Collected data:
[Start of section]
(* ===== verification/Queue.v ===== *)
(** * The work queue of the task controller

    controller-runtime calls [Reconcile] again for a task when the call returned
    an error or asked for it.  [drive] is that loop for one task.  The server is
    seen from the task through the interface [TaskServer]: it holds one object
    under the key, and gives at most so much trouble in the requests to come,
    where trouble is a request it refuses or a read out of a stale cache.  The
    theorem is that the loop ends: the passes use up either one of the attempts
    of the task or some of the trouble, because a pass never conflicts with its
    own writes. *)

From S2P Require Import Prelude GoStrings ApiTypes World Lo Cluster Store ImageRefLib Fixtures.
From S2P Require Import Trace Metrics GoTime Conditions ImageName SnapshotPodController Runtime TaskController TaskSpec.
From S2P Require Import TaskTheorems.

(** ** The interface *)

(** [t'] is a version of [t] from before a status update, and from before the
    task ended. *)
Definition stale (t' t : SnapshotPodTask) : Prop :=
  meta_key (t_meta t') = meta_key (t_meta t) /\ t_meta t' <> t_meta t /\
  t_Spec t' = t_Spec t /\ terminal t' = false.

(** [holds k t n e]: the server holds [t] under the key [k], nobody else writes
    it, and [n] bounds the trouble that is left. *)
Class TaskServer (E : Type) `{KubeClient E} := {
  holds : key -> SnapshotPodTask -> nat -> E -> Prop;
  holds_key k t n e : holds k t n e -> meta_key (t_meta t) = k;
  holds_Get_Task k t n e r e' :
    holds k t n e -> kc_Get_Task k e = (r, e') ->
    match r with
    | inl t' => (t' = t /\ holds k t n e') \/
                (stale t' t /\ exists m, (m < n)%nat /\ holds k t m e')
    | inr err => IsNotFound err = false /\ exists m, (m < n)%nat /\ holds k t m e'
    end;
  (* the resource version is checked: "If an update is attempted with an old
     version, the server rejects it" *)
  holds_StatusUpdate_Task k t n e s r e' :
    holds k t n e -> meta_key (t_meta s) = k -> t_Spec s = t_Spec t ->
    kc_StatusUpdate_Task s e = (r, e') ->
    match r with
    | inl s' => t_meta s = t_meta t /\ holds k s' n e'
    | inr _ => exists m, (m <= n)%nat /\ (t_meta s = t_meta t -> (m < n)%nat) /\ holds k t m e'
    end;
  holds_Get_Secret k t n sec e : holds k t n e -> holds k t n (snd (kc_Get_Secret sec e))
}.
(* ===== verification/Main.v ===== *)
(** * The program ([cmd/main.go])

    One binary for both roles: with [SNAP_TASK_NODE_NAME] set it is the agent of
    a node and runs the task controller; without, it is the cluster-wide part
    and runs the SnapshotPod controller, the certificate rotation and the
    webhook.  Both run the metrics collector.  [boot] is the whole process, from
    the registration of the metrics and the types to [mgr.Start], with its other
    goroutines: the handler of the signals, the collector, and the one that waits
    for the certificates.

    What controller-runtime and cert-controller do is the class [Platform]: one
    operation per call, with the error it returns.  The flags of the libraries
    are the class [LibFlags].  The Prometheus client is [Promauto]. *)

From S2P Require Import Prelude GoStrings ApiTypes World Lo Cluster Store Fixtures Metrics.
From S2P Require Import MetricRegistry Runtime TaskController TaskSpec Collector GoFlag Process.

#[local] Set Warnings "-clear-no-such-hyp".

(** ** Options *)

(** The field of [tls.Config] the program sets. *)
Record tls_Config := { NextProtos : list string }.

Record WebhookServerOptions := {
  ws_TLSOpts : list (tls_Config -> tls_Config);
  ws_CertDir : string
}.

Record ManagerOptions := {
  mo_BindAddress : string;
  mo_SecureServing : bool;
  mo_TLSOpts : list (tls_Config -> tls_Config);
  mo_WebhookServer : WebhookServerOptions;
  mo_HealthProbeBindAddress : string;
  mo_LeaderElection : bool;
  mo_LeaderElectionID : string
}.

(** [rotator.CertRotator], with one mutating webhook. *)
Record CertRotator := {
  cr_SecretKey : string * string;
  cr_CertDir : string;
  cr_RequireLeaderElection : bool;
  cr_CAName : string;
  cr_CAOrganization : string;
  cr_DNSName : string;
  cr_MutatingWebhook : string;
  cr_FieldOwner : string
}.

(** The variables of the program's own flags. *)
Record Flags := {
  metricsAddr : string;
  probeAddr : string;
  enableLeaderElection : bool;
  secureMetrics : bool;
  enableHTTP2 : bool;
  systemWideDockerConfigPath : string;
  certDir : string
}.

Definition set_metricsAddr v f := Build_Flags v (probeAddr f) (enableLeaderElection f)
  (secureMetrics f) (enableHTTP2 f) (systemWideDockerConfigPath f) (certDir f).
Definition set_probeAddr v f := Build_Flags (metricsAddr f) v (enableLeaderElection f)
  (secureMetrics f) (enableHTTP2 f) (systemWideDockerConfigPath f) (certDir f).
Definition set_enableLeaderElection v f := Build_Flags (metricsAddr f) (probeAddr f) v
  (secureMetrics f) (enableHTTP2 f) (systemWideDockerConfigPath f) (certDir f).
Definition set_secureMetrics v f := Build_Flags (metricsAddr f) (probeAddr f)
  (enableLeaderElection f) v (enableHTTP2 f) (systemWideDockerConfigPath f) (certDir f).
Definition set_enableHTTP2 v f := Build_Flags (metricsAddr f) (probeAddr f)
  (enableLeaderElection f) (secureMetrics f) v (systemWideDockerConfigPath f) (certDir f).
Definition set_systemWideDockerConfigPath v f := Build_Flags (metricsAddr f) (probeAddr f)
  (enableLeaderElection f) (secureMetrics f) (enableHTTP2 f) v (certDir f).
Definition set_certDir v f := Build_Flags (metricsAddr f) (probeAddr f)
  (enableLeaderElection f) (secureMetrics f) (enableHTTP2 f) (systemWideDockerConfigPath f) v.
[End of section]
Please copy only the lines between the first line of the entries and the line with "holds : key", keeping those two end lines as well, exactly as written.

(* ===== verification/Queue.v ===== *)
(** * The work queue of the task controller

    controller-runtime calls [Reconcile] again for a task when the call returned
    an error or asked for it.  [drive] is that loop for one task.  The server is
    seen from the task through the interface [TaskServer]: it holds one object
    under the key, and gives at most so much trouble in the requests to come,
    where trouble is a request it refuses or a read out of a stale cache.  The
    theorem is that the loop ends: the passes use up either one of the attempts
    of the task or some of the trouble, because a pass never conflicts with its
    own writes. *)

From S2P Require Import Prelude GoStrings ApiTypes World Lo Cluster Store ImageRefLib Fixtures.
From S2P Require Import Trace Metrics GoTime Conditions ImageName SnapshotPodController Runtime TaskController TaskSpec.
From S2P Require Import TaskTheorems.

(** ** The interface *)

(** [t'] is a version of [t] from before a status update, and from before the
    task ended. *)
Definition stale (t' t : SnapshotPodTask) : Prop :=
  meta_key (t_meta t') = meta_key (t_meta t) /\ t_meta t' <> t_meta t /\
  t_Spec t' = t_Spec t /\ terminal t' = false.

(** [holds k t n e]: the server holds [t] under the key [k], nobody else writes
    it, and [n] bounds the trouble that is left. *)
Class TaskServer (E : Type) `{KubeClient E} := {
  holds : key -> SnapshotPodTask -> nat -> E -> Prop;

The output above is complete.